Lo primero que llama la atención tras ver Oírse son sus muestras de madurez, honestidad, además de la confianza en el documental como catalizador de argumentos, vivencias personales y cierta investigación para suplir la estructura de ficción con la que cineastas y espectadores se sienten más guiados. La primera obra del realizador navarro David Arratibel se podría situar en aquel género. Planteada como una tesis personal e involuntaria, relativa a los acúfenos, unos fenómenos acústicos que se originan en el interior de las personas, sin que exista una fuente sonora exterior que los motive. Esas molestias auditivas experimentadas por numerosos pacientes -como es el caso del propio David- son las que lo empujan a producir el mediometraje.
En poco más de cincuenta minutos el director se implica emocionalmente desde su propio padecimiento sin mostrarse ante la cámara, oculto, fuera de campo, lanzando preguntas acerca del ruido, el silencio y la resignación ante los sonidos implacables que amenazan la cordura, sin saber la razón de su origen, su duración o si algún día desaparecerán. Con frases cortas, conclusiones, pensamientos y algunas cuestiones que se proyectan mediante títulos impresionados sobre la pantalla en negro, para solicitar las respuestas de tres pacientes como él. Elena, Gotzone y Albaro, dos mujeres y un hombre que conoció el cineasta en los catorce años que sufría la presencia de los acúfenos en su cerebro. Sufridores que deja presentarse ante un micrófono situado en una cámara anecoica, rodeados por pirámides de espuma y fibra de vidrio en un lugar que los enfrenta todavía más al silencio total externo, a la certeza de que en sus organismos no existe la negación del ruido. Una sala hermética en la que se pueden escuchar vibraciones del sistema nervioso y los propios latidos, pero jamás huir de unas frecuencias invasoras y permanentes que los azotan.

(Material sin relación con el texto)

(* ===== verification/System.v ===== *)
(** * All streams and the scheduler

    The streams of the agent with their buffers, the scheduler they share and the tasks in
    the hands of the inference threads.  A stream's threads call its buffer as in
    Interleaving; the scheduler selects frames in the buffers (InferScheduler.cpp), and the
    main loop registers, updates and removes streams (Pipeline.cpp). *)
From S2P Require Import Prelude StdMap Float32 Messages SafeQueue StreamBuffer BufferSpec Scheduler Puller Mux Recorder.
From S2P Require Import Pipeline Publish Interleaving Progress.

(** A buffer with the stream it was created for, the ids enqueued so far and the publishing
    thread of its context.  A stream may have several, of which the scheduler knows the one
    it was told of last. *)
Record stream_side := mkSide {
  sd_stream : string;
  sd_buffer : StreamBuffer;
  sd_seen : ids_seen;
  sd_phase : publish_phase;
}.
Definition new_side (stream_id : string) : stream_side := mkSide stream_id (createStreamBuffer stream_id) ([], []) Waiting.
Definition sd_with_buffer (b : StreamBuffer) (x : stream_side) : stream_side := mkSide (sd_stream x) b (sd_seen x) (sd_phase x).

(** A task in the hands of an inference thread; [ts_frame]: the frame it works on, until it
    has handed that frame back to the buffer. *)
Record task := mkTask {
  ts_stream : string;
  ts_buffer : buffer_ptr;
  ts_frame : option Z;
}.

Record media_system := mkMedia {
  ms_scheduler : RoundRobinInferScheduler;
  ms_sides : gmap buffer_ptr stream_side;
  ms_tasks : list task;
}.

(** A stream as its own threads see it. *)
Definition side_state (x : stream_side) (held : option Z) : stream_state :=
  streaming (sd_buffer x) (sd_seen x) held (sd_phase x).

(** An inference thread acquires a task. *)
Definition acquire (y : media_system) : option media_system :=
  match tryAcquireLocked (ms_scheduler y) (sd_buffer <$> ms_sides y) with
  | (Some t, s, w) =>
      p ← it_buffer t; q ← it_frame t;
      x ← ms_sides y !! p; b ← w !! p; f ← sb_store b !! q;
      Some (mkMedia s (<[p := sd_with_buffer b x]> (ms_sides y))
              (mkTask (it_stream_id t) p (Some (fb_frame_id f)) :: ms_tasks y))
  | (None, _, _) => None
  end.

(** A call of the thread that holds a task on its frame. *)
Definition of_inference (c : sb_call) : Prop :=
  match c with CallMarkRunning _ | CallMarkDone _ | CallClear _ _ => True | _ => False end.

El documento tantea zonas oscuras más propias del cine de terror o el suspense, aunque rehúye la gravedad de inmediato. Una vez que sabemos la intensidad en hercios y decibelios que castiga a los tres implicados, la cámara registra un puzzle visual de sus jornadas con planos generales, a distancia, encuadrados con bellas composiciones que no interfieren en sus rutinas. Costumbres diarias de una profesora, un ama de casa y el batería de un grupo musical. La fotografía los espera en planos fijos generales que les permiten respirar con sus movimientos y acciones. También picados en aplomo que los observan desde lejos. Alternados por estampas artísticas de los lugares que los rodean, como son una plaza del pueblo, el bosque próximo o una fábrica. Escenarios con el sonido ambiente que se superpone o acopla con las frecuencias de sus mentes.
El cineasta no somete a los espectadores al chantaje de la pena. Prefiere plantear dudas que crean una intriga para que avance el metraje. También asume las molestias físicas y psicológicas de los protagonistas, unas sensaciones que ya padece él mismo. Más allá del dolor o la tortura de esos sonidos, la vida continúa y se desarrolla en la pantalla mediante un rodaje que respeta la naturalidad de las conversaciones familiares, las ocupaciones profesionales y las labores domésticas. Con sinestesias sonoras que permiten la empatía del público con el trío de personajes. La cámara reencuadrando la composición mediante el marco de una ventana o de una puerta, para verlos sin que se alteren sus ritmos vitales. David Arratibel quiere oírse como se oyen sus cómplices en la imagen, sin tensar la duración de una miniatura que no necesita más minutos. Que halla su eco en la cotidianeidad de los protagonistas, un estado de normalidad cortado por las breves intervenciones del médico especializado en esos padecimientos sensoriales. Cerrando una película breve que arroja luz sobre algo totalmente subjetivo, renunciando a conseguir la solución del problema pero logrando la simpatía y empatía, desde un trío mínimo, humano. Con un mensaje comprensible, tal vez universal.